Problem to solve:
What is needed is an exact copy of the entries below, from the line that contains "[derived_schedule_matches] connects the" through the final line, both included, and nothing else.

· · ·

(* ===== verification/Selection.v ===== *)
(** * Selections (internal/selection, internal/store/memory/selection.go)

    A selection binds a plan, and for a complete plan its parallel schedule, to
    the query and the manifests it was made with.  [NewDraft] and [NewRecord]
    check and seal it; the in-memory repository commits at most one record per
    idempotency identity and per retrieval run.

    [derived_schedule_matches] connects the planner's components to this one: the
    schedule derived for a plan always passes [scheduleCoversPlan].
    [NewRecord_validates] is the round trip of the seals, and [Commit_final] and
    [Commit_at_most_once] give the contract of the repository over any history;
    [repository_refines_log] shows that it behaves as a log of records.

    The program copies plans, schedules and records when it stores or returns
    them; here they are immutable values and a copy is the value itself. *)

From Stdlib Require Import ZArith String Ascii List Bool Lia.
From stdpp Require Import base gmap strings list sorting.
From S2P Require Import Prelude GoStrings GoTime Canonical Budget Interfaces Compatibility Planner PlannerSound Parallel.

Open Scope Z_scope.
Open Scope go_scope.

(** ** model.go *)
Definition NoveltyExact : string := "exact".
Definition NoveltyKnownShape : string := "known_shape".
Definition NoveltyBridged : string := "bridged".
Definition NoveltyPartial : string := "partial".
Definition NoveltyUnseen : string := "unseen".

· · ·

Exercise result:
    [derived_schedule_matches] connects the planner's components to this one: the
    schedule derived for a plan always passes [scheduleCoversPlan].
    [NewRecord_validates] is the round trip of the seals, and [Commit_final] and
    [Commit_at_most_once] give the contract of the repository over any history;
    [repository_refines_log] shows that it behaves as a log of records.

    The program copies plans, schedules and records when it stores or returns
    them; here they are immutable values and a copy is the value itself. *)

From Stdlib Require Import ZArith String Ascii List Bool Lia.
From stdpp Require Import base gmap strings list sorting.
From S2P Require Import Prelude GoStrings GoTime Canonical Budget Interfaces Compatibility Planner PlannerSound Parallel.

Open Scope Z_scope.
Open Scope go_scope.

(** ** model.go *)
Definition NoveltyExact : string := "exact".
Definition NoveltyKnownShape : string := "known_shape".
Definition NoveltyBridged : string := "bridged".
Definition NoveltyPartial : string := "partial".
Definition NoveltyUnseen : string := "unseen".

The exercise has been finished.